My name is Chayla and I am a proud grandma to three and mom to three. I live in Fargo, ND and am single after 20+ years of marriage. I was diagnosed almost 2 years ago now.
Here is my Rheumatoid story.
The mornings were beginning to be very painful and stiff. I was confused what was going on, I felt it was tied to my previous carpal tunnel release surgery or maybe just over use. I have been in the medical coding and billing industry for all my career. I had just had gastric bypass and then had to have two hernia repair surgeries and was on a feeding tube due to malnutrition and malabsorption. I finally called and made an appointment with my primary and said to her that I just don’t understand why my hands and especially fingers hurt so bad. My feet were also hurting. I felt as though I was 100 years old. I just needed some answers. She decided to do some lab work and did an exam. She said my joints were very inflamed. She would have had me take NSAIDS, but I cannot take them due to Kidney Donation 6 years prior. About two days later she called me (always scares me when they call themselves) she said my Rheumatoid lab work was positive and I needed to see Rheumatology. They got me in the next day, another miracle, to see a doctor who has been in Rheumatology for 30 years. I was nervous, sad, scared out of my mind. You should never google what you’re going to the doctor for. I was dead or in a wheelchair if I went off google.

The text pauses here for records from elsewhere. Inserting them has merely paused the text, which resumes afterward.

Lemma rects_add_inv D s r :
  rect_in st r → rects_inv D s →
  rects_inv (λ x y, D x y ∨ inside r x y) (rects_add max r s).
Proof.
  intros Hr [Hlen Hout Hbb Hfull Hcb Hc Hs Ht]. unfold rects_add.
  set (bb := mk_rect _ _ _ _).
  assert (Hbb' : 0 ≤ x1 bb ∧ x2 bb ≤ k_src_w st ∧ 0 ≤ y1 bb ∧ y2 bb ≤ k_src_h st).
  { unfold rect_in in *. subst bb. cbn. lia. }
  assert (Hfull' : rect_in st bb) by (unfold rect_in in *; subst bb; cbn; lia).
  assert (Hcb' : ∀ x y, D x y ∨ inside r x y → inside bb x y).
  { intros x y [Hd|Hd]; [apply Hcb in Hd|]; unfold inside in *; subst bb; cbn; lia. }
  assert (Ht' : ∀ b, rect_in st b → (∀ x y, D x y ∨ inside r x y → inside b x y) → rect_le bb b).
  { intros b Hb Hd. specialize (Ht b Hb (λ x y Hx, Hd x y (or_introl Hx))).
    pose proof (Hd (x1 r) (y1 r)) as Ha. pose proof (Hd (x2 r - 1) (y2 r - 1)) as Hz.
    unfold rect_le, rect_in, inside in *. subst bb. cbn in *. lia. }
  clearbody bb. destruct (rs_overflow s); [by split|].
  specialize (Hc eq_refl). specialize (Hs eq_refl).
  destruct (merge_last (rs_out s) r) as [out'|] eqn:Hm.
  - apply merge_last_spec in Hm as (a&o&b&Ho&->&E1&E2&E3). rewrite Ho in *.
    apply Forall_app in Hout as [Ha [Hoo Hb]%Forall_cons].
    assert (Hins : ∀ x y, inside o⟨y2 := y2 r⟩ x y ↔ inside o x y ∨ inside r x y).
    { intros x y. unfold rect_in, inside in *. cbn. lia. }
    split; cbn [rs_out rs_overflow rs_bb]; try done.
    + rewrite length_app in *. done.
    + apply Forall_app. split; [done|]. constructor; [|done]. unfold rect_in in *. cbn. lia.
    + intros _ x y [Hd|Hd].
      * destruct (Hc x y Hd) as (q&Hq&Hqi). apply elem_of_app in Hq as [Hq|Hq].
        { exists q. split; [apply elem_of_app; by left|done]. }
        apply elem_of_cons in Hq as [->|Hq].
        { exists (o⟨y2 := y2 r⟩). split; [apply elem_of_app; right; apply list_elem_of_here|].
          apply Hins. by left. }
        exists q. split; [apply elem_of_app; right; by apply list_elem_of_further|done].
      * exists (o⟨y2 := y2 r⟩). split; [apply elem_of_app; right; apply list_elem_of_here|].
        apply Hins. by right.
    + intros _ q x y Hq Hqi. apply elem_of_app in Hq as [Hq|Hq].
      { left. apply (Hs q); [apply elem_of_app; by left|done]. }
      apply elem_of_cons in Hq as [->|Hq].
      { apply Hins in Hqi as [Hqi|Hqi]; [left|by right].
        apply (Hs o); [apply elem_of_app; right; apply list_elem_of_here|done]. }
      left. apply (Hs q); [apply elem_of_app; right; by apply list_elem_of_further|done].
  - destruct (_ <? max) eqn:Hlt; [|by split].
    split; cbn [rs_out rs_overflow rs_bb]; try done.
    + rewrite length_app. cbn [length]. lia.
    + apply Forall_app. by split; [|apply Forall_singleton].
    + intros _ x y [Hd|Hd].
      * destruct (Hc x y Hd) as (q&Hq&Hqi). exists q. split; [apply elem_of_app; by left|done].
      * exists r. split; [apply elem_of_app; right; by apply list_elem_of_singleton|done].
    + intros _ q x y Hq Hqi. apply elem_of_app in Hq as [Hq|Hq].
      * left. by apply (Hs q).
      * apply list_elem_of_singleton in Hq as ->. by right.
Qed.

I went to the doctor and he was the nicest man. It felt as though my grandpa was helping explain all this to me. He held my hand and showed me how I was going to give myself Methotrexate injections. He made sure every question was answered before I left. He even called me after my first injection that evening to see if I was doing ok. The telling my family that I had been diagnosed was very hard. They felt sorry for me and I told them I didn’t want pity. I wanted support and understanding that I don’t have all the answers and that I am trying to also gather information and adjust to the diagnosis. I was on Methotrexate for a few months when my liver enzymes lab work was in a very dangerous area and so it had to be discontinued. They tried a few other medications, but my liver enzymes kept raising to an unsafe area. So, off every medication possible was the answer for now. A liver biopsy was ordered, and the panic began again. The biopsy went fine. It was a bit painful after, but I kept telling myself mind over matter and that God has this. I didn’t know exactly what to expect when the results came in. My liver was toxic. I was at the beginning of Cirrhosis. At that point I lost my mind. I was so scared. This was three weeks ago, and they have taken me off almost all medication to see if we can get a base line. The flares started at midweek one after biopsy and haven’t stopped. I pray often and pray for all of you.
Right now, what RA tips would most be helpful for you?